Dataset entries >>
---+---
(** What a source that passes the comparisons leaves: its imagery,
    reversed, in its slot, and the variables of [configure_] as the
    first source set them. *)
Lemma source_step_inr sourceIndex images loc (this this' : Source) loc' :
  source_step sourceIndex images loc this = (this', inr loc') ->
  this' = set_sourceImagery sourceIndex (reverse images) this /\
  l_extent loc'
  = match l_extent loc with
    | Some e => Some e
    | None => getBoundingBox <$> head images
    end /\
  l_origin loc'
  = match l_origin loc with
    | Some o => Some o
    | None => (fun image => take 2 (getOrigin image)) <$> head images
    end /\
  l_tileSizes loc'
  = Some (default (reverse (tile_size_of <$> images)) (l_tileSizes loc)) /\
  l_resolutions loc'
  = Some (default (reverse (resolution_of <$> images)) (l_resolutions loc)) /\
  (images = [] -> l_samplesPerPixel loc' = l_samplesPerPixel loc) /\
  (forall e, l_extent loc = Some e ->
     assertEqual_passes (jv_of_array (Some e))
       (jv_of_array (getBoundingBox <$> head images)) = true) /\
  (forall o, l_origin loc = Some o ->
     assertEqual_passes (jv_of_array (Some o))
       (jv_of_array ((fun image => take 2 (getOrigin image)) <$> head images))
     = true) /\
  (forall t, l_tileSizes loc = Some t ->
     assertEqual_passes (Arr t) (Arr (reverse (tile_size_of <$> images))) = true) /\
  (forall r, l_resolutions loc = Some r ->
     assertEqual_passes (Arr r) (Arr (reverse (resolution_of <$> images))) = true).
Proof.
  unfold source_step, fold_array. intros Hrun.
  apply bind_inr in Hrun as (this1 & [o1 sl1] & Hloop & Hrun).
  apply image_loop_arrays in Hloop as (-> & He & Ho & Hr & Ht & Hspp).
  cbn [fst snd] in Hrun.
  apply bind_inr in Hrun as (this2 & extent' & Hextent & Hrun).
  apply bind_inr in Hrun as (this3 & origin' & Horigin & Hrun).
  apply bind_inr in Hrun as (this4 & tileSizes' & Htiles & Hrun).
  apply bind_inr in Hrun as (this5 & resolutions' & Hres & Hrun).
  apply bind_inr in Hrun as (this6 & [] & Hstore & Hrun).
  unfold ret in Hrun. injection Hrun as <- <-.
  unfold modify in Hstore. injection Hstore as <-.
  cbn [l_extent l_origin l_tileSizes l_resolutions l_samplesPerPixel].
  assert (Hx : this2 = this /\ extent'
               = match l_extent loc with
                 | Some e => Some e
                 | None => getBoundingBox <$> head images
                 end /\
  (forall e, l_extent loc = Some e ->
                  assertEqual_passes (jv_of_array (Some e))
                    (jv_of_array (getBoundingBox <$> head images)) = true)).
  { destruct (l_extent loc) as [e|].
    - apply bind_inr in Hextent as (? & [] & Hassert & Hret).
      apply assertEqual_inr in Hassert as [-> Hpass].
      unfold ret in Hret. injection Hret as <- <-. rewrite He in Hpass.
      split; [reflexivity|]. split; [reflexivity|]. intros ? [= <-]. exact Hpass.
    - unfold ret in Hextent. injection Hextent as <- <-. rewrite He.
      split; [reflexivity|]. split; [reflexivity|]. discriminate. }
  destruct Hx as (-> & -> & Hxe).
  assert (Hy : this3 = this /\ origin'
               = match l_origin loc with
                 | Some o => Some o
                 | None => (fun image => take 2 (getOrigin image)) <$> head images
                 end /\
  (forall o, l_origin loc = Some o ->
                  assertEqual_passes (jv_of_array (Some o))
                    (jv_of_array ((fun image => take 2 (getOrigin image))
                                    <$> head images)) = true)).
  { destruct (l_origin loc) as [o|].
    - apply bind_inr in Horigin as (? & [] & Hassert & Hret).
      apply assertEqual_inr in Hassert as [-> Hpass].
      unfold ret in Hret. injection Hret as <- <-. rewrite Ho in Hpass.
      split; [reflexivity|]. split; [reflexivity|]. intros ? [= <-]. exact Hpass.
    - unfold ret in Horigin. injection Horigin as <- <-. rewrite Ho.
      split; [reflexivity|]. split; [reflexivity|]. discriminate. }
  destruct Hy as (-> & -> & Hyo).
  assert (Hz : this4 = this /\ tileSizes'
               = default (reverse (tile_size_of <$> images)) (l_tileSizes loc) /\
  (forall t, l_tileSizes loc = Some t ->
                  assertEqual_passes (Arr t)
                    (Arr (reverse (tile_size_of <$> images))) = true)).
  { destruct (l_tileSizes loc) as [t|].
    - apply bind_inr in Htiles as (? & [] & Hassert & Hret).
      apply assertEqual_inr in Hassert as [-> Hpass].
      unfold ret in Hret. injection Hret as <- <-. rewrite Ht in Hpass.
      split; [reflexivity|]. split; [reflexivity|]. intros ? [= <-]. exact Hpass.
    - unfold ret in Htiles. injection Htiles as <- <-. rewrite Ht.
      split; [reflexivity|]. split; [reflexivity|]. discriminate. }
  destruct Hz as (-> & -> & Hzt).
  assert (Hw : this5 = this /\ resolutions'
               = default (reverse (resolution_of <$> images)) (l_resolutions loc) /\
  (forall r, l_resolutions loc = Some r ->
                  assertEqual_passes (Arr r)
                    (Arr (reverse (resolution_of <$> images))) = true)).
  { destruct (l_resolutions loc) as [r|].
    - apply bind_inr in Hres as (? & [] & Hassert & Hret).
      apply assertEqual_inr in Hassert as [-> Hpass].
      unfold ret in Hret. injection Hret as <- <-. rewrite Hr in Hpass.
      split; [reflexivity|]. split; [reflexivity|]. intros ? [= <-]. exact Hpass.
    - unfold ret in Hres. injection Hres as <- <-. rewrite Hr.
      split; [reflexivity|]. split; [reflexivity|]. discriminate. }
  destruct Hw as (-> & -> & Hwr).
  auto 15.
Qed.

(** *** What a configuration keeps of [this] *)

Lemma same_settings_refl (this : Source) : same_settings this this.
Proof. unfold same_settings. auto 10. Qed.

Lemma same_settings_trans (a b c : Source) :
  same_settings a b -> same_settings b c -> same_settings a c.
Proof.
  unfold same_settings.
  intros (? & ? & ? & ? & ? & ? & ? & Hp) (? & ? & ? & ? & ? & ? & ? & Hq).
  repeat split; try congruence. intros p Ha. apply Hq, Hp, Ha.
Qed.

Lemma set_sourceImagery_settings i images (this : Source) :
  same_settings this (set_sourceImagery i images this).
Proof.
  unfold same_settings, set_sourceImagery. cbn. rewrite length_insert. auto 10.
Qed.

Lemma source_step_settings sourceIndex images loc (this : Source) :
  same_settings this (source_step sourceIndex images loc this).1.
Proof.
  unfold source_step, fold_array. unfold bind at 1.
  pose proof (image_loop_state sourceIndex (length images) images 0
                (l_samplesPerPixel loc,
                 {| sourceExtent := None; sourceOrigin := None;
                    sourceTileSizes := replicate (length images) Undefined;
                    sourceResolutions := replicate (length images) Undefined |})
                this) as Hstate.
  destruct (fold_from _ _ _ _ _) as [this1 [e|[o1 sl1]]]; cbn [fst] in Hstate;
    subst this1; [apply same_settings_refl|].
  unfold bind, assertEqual, ret, throw, modify.
  destruct (l_extent loc), (l_origin loc), (l_tileSizes loc), (l_resolutions loc);
    repeat match goal with
           | |- context [assertEqual_passes ?a ?b] =>
               destruct (assertEqual_passes a b)
           end;
    cbn [fst]; first [apply same_settings_refl | apply set_sourceImagery_settings].
Qed.

Lemma sources_loop_settings sources :
  forall sourceIndex loc (this : Source),
    same_settings this (fold_from sourceIndex sources source_step loc this).1.
Proof.
  induction sources as [|images sources IH]; intros sourceIndex loc this.
  - apply same_settings_refl.
  - cbn [fold_from]. unfold bind.
    pose proof (source_step_settings sourceIndex images loc this) as Hstep.
    destruct (source_step _ _ _ _) as [this1 [e|loc1]]; cbn [fst] in Hstep;
      [exact Hstep|].
    eapply same_settings_trans; [exact Hstep | apply IH].
Qed.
---+---
WORK ITEM >>
What lines in the entries above include the string "sourceIndex"? Return each one.

ANSWER SPACE >>
Lemma source_step_inr sourceIndex images loc (this this' : Source) loc' :
  source_step sourceIndex images loc this = (this', inr loc') ->
  this' = set_sourceImagery sourceIndex (reverse images) this /\
Lemma source_step_settings sourceIndex images loc (this : Source) :
  same_settings this (source_step sourceIndex images loc this).1.
  pose proof (image_loop_state sourceIndex (length images) images 0
  forall sourceIndex loc (this : Source),
    same_settings this (fold_from sourceIndex sources source_step loc this).1.
  induction sources as [|images sources IH]; intros sourceIndex loc this.
    pose proof (source_step_settings sourceIndex images loc this) as Hstep.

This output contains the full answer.